REQUIRED WORK -
Below are lines of data, and only some are wanted. Please repeat exactly those from the line that has "injection H1 as <-. cbn" through the line that has "c. split; [reflexivity |].".

RAW DATA -
Start of Block

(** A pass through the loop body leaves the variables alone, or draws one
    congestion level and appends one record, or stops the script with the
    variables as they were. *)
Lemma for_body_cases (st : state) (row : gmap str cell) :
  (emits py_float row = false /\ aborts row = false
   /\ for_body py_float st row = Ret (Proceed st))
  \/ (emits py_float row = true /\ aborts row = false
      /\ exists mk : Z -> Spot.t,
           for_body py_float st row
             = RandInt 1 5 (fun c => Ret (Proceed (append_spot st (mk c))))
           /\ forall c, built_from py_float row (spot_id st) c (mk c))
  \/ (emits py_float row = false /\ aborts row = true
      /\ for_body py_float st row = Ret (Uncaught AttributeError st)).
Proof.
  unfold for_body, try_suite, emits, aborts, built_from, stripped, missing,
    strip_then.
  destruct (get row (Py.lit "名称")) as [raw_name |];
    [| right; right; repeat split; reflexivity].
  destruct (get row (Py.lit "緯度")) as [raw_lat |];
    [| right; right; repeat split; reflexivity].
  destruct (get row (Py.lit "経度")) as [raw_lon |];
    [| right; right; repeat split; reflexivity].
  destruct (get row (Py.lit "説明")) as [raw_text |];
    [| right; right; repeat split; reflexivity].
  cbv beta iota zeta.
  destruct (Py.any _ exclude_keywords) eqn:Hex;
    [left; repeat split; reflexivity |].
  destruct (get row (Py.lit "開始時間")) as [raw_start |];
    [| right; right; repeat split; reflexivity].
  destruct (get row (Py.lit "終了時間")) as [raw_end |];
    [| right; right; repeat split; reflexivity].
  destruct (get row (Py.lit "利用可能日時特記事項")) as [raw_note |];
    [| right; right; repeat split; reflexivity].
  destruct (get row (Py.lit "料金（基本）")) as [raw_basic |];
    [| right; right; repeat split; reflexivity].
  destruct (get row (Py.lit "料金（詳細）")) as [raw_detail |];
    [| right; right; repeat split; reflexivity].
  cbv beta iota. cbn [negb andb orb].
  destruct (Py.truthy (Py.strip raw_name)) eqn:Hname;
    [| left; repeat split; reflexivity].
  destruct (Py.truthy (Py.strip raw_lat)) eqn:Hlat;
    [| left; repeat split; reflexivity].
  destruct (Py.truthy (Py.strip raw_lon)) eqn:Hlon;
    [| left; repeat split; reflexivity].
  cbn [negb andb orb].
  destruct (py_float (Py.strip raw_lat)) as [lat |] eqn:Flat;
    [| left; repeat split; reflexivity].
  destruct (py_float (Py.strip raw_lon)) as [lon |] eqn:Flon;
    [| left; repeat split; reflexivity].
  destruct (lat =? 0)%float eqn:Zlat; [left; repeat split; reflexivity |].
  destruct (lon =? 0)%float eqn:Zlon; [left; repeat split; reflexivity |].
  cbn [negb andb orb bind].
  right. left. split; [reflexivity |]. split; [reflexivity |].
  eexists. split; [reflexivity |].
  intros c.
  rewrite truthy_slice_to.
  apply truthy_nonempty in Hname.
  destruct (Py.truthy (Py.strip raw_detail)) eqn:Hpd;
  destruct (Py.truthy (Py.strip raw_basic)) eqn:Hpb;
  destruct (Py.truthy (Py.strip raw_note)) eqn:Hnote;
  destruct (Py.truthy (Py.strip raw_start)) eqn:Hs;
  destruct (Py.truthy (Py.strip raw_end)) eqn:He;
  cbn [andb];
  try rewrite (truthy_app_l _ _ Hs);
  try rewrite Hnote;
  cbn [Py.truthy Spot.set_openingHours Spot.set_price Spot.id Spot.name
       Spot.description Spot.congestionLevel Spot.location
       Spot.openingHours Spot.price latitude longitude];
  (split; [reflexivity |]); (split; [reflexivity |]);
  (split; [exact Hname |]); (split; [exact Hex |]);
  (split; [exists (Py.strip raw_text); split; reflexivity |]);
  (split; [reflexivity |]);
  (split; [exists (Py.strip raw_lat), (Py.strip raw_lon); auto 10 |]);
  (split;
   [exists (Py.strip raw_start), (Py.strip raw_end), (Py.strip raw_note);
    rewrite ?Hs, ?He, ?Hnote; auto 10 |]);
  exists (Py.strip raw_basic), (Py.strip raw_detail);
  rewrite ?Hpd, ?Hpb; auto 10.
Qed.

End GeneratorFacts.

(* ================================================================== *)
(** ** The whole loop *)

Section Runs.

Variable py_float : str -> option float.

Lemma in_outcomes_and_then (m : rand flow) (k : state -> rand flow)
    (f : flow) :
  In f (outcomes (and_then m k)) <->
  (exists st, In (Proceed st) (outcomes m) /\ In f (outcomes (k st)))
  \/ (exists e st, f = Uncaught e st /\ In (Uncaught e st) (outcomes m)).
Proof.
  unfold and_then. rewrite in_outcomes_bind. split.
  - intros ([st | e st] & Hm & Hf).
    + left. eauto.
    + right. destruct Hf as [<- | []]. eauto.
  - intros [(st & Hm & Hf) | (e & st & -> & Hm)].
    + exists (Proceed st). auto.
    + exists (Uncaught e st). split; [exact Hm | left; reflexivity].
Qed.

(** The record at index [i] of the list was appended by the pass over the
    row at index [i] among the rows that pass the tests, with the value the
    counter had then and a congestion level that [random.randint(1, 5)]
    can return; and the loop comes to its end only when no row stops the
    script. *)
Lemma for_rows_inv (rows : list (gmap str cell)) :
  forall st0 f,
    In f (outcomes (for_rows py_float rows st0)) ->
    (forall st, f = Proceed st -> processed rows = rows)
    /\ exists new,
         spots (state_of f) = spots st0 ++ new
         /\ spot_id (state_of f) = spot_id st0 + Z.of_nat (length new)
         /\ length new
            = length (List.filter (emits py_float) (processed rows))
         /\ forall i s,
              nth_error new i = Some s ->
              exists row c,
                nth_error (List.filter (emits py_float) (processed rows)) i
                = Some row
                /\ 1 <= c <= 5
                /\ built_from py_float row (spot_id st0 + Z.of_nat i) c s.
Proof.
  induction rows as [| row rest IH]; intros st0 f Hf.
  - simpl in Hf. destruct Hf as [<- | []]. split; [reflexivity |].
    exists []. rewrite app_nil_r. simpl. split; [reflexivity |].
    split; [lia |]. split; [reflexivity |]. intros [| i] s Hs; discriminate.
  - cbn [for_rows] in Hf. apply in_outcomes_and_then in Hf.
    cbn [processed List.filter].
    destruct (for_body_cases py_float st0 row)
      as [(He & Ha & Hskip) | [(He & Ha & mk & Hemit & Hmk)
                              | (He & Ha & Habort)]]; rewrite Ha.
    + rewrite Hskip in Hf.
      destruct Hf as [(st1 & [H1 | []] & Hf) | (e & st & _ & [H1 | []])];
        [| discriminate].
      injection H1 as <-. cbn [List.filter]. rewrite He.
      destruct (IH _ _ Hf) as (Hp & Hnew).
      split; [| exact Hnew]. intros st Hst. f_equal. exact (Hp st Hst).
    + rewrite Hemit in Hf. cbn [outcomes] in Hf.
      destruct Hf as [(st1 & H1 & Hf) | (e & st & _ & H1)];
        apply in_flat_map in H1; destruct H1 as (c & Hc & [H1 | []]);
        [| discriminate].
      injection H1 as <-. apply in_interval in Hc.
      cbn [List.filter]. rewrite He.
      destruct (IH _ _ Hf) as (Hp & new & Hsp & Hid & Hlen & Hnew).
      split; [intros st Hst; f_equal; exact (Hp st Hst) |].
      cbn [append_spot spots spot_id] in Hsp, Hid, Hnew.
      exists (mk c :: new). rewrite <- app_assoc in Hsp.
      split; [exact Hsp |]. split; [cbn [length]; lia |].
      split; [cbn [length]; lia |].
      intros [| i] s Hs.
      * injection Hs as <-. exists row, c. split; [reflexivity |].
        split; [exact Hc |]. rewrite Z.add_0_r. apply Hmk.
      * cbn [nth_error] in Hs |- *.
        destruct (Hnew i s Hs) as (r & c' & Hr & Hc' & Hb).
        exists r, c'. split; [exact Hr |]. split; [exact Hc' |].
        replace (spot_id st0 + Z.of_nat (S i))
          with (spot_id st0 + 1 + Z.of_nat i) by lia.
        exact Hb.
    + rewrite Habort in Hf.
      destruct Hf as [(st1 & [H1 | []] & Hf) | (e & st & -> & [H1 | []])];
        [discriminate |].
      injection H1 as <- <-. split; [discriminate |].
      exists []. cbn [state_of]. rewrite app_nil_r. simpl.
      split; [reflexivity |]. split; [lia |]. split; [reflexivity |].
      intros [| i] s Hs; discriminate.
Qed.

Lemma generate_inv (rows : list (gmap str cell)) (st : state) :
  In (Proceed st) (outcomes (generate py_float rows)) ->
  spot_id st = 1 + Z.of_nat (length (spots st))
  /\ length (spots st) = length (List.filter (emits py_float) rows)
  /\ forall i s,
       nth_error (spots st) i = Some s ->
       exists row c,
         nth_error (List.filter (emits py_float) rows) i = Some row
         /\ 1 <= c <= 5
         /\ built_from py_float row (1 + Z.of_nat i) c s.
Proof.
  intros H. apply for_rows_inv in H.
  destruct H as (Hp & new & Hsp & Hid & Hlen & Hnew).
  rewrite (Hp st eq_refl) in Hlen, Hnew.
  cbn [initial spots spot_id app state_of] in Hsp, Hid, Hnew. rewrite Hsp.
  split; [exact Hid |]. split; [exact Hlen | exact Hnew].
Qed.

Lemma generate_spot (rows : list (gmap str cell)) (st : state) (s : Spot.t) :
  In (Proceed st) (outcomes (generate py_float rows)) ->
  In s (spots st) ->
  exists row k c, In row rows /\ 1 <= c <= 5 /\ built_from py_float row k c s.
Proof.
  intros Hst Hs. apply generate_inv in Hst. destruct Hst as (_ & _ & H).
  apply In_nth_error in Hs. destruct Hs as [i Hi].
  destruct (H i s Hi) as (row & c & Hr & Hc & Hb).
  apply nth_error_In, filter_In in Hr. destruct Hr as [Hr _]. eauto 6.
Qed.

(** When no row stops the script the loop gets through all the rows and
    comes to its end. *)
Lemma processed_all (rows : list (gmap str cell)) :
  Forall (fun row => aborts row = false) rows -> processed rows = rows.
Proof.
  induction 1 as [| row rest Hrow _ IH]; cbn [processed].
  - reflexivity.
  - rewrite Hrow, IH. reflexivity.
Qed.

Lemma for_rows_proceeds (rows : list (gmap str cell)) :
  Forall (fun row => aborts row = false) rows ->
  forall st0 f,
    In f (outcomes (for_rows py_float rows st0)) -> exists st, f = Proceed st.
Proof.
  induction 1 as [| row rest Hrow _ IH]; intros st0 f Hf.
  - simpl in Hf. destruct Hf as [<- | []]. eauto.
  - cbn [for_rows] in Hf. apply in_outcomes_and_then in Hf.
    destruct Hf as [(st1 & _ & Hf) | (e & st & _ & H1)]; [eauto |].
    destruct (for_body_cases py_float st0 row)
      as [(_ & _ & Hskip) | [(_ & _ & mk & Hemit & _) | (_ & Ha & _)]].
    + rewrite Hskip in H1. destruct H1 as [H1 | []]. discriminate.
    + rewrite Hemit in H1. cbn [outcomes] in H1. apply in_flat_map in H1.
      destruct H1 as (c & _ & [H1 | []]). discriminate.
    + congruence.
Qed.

End of Block

TASK OUTPUT -
      injection H1 as <-. cbn [List.filter]. rewrite He.
      destruct (IH _ _ Hf) as (Hp & Hnew).
      split; [| exact Hnew]. intros st Hst. f_equal. exact (Hp st Hst).
    + rewrite Hemit in Hf. cbn [outcomes] in Hf.
      destruct Hf as [(st1 & H1 & Hf) | (e & st & _ & H1)];
        apply in_flat_map in H1; destruct H1 as (c & Hc & [H1 | []]);
        [| discriminate].
      injection H1 as <-. apply in_interval in Hc.
      cbn [List.filter]. rewrite He.
      destruct (IH _ _ Hf) as (Hp & new & Hsp & Hid & Hlen & Hnew).
      split; [intros st Hst; f_equal; exact (Hp st Hst) |].
      cbn [append_spot spots spot_id] in Hsp, Hid, Hnew.
      exists (mk c :: new). rewrite <- app_assoc in Hsp.
      split; [exact Hsp |]. split; [cbn [length]; lia |].
      split; [cbn [length]; lia |].
      intros [| i] s Hs.
      * injection Hs as <-. exists row, c. split; [reflexivity |].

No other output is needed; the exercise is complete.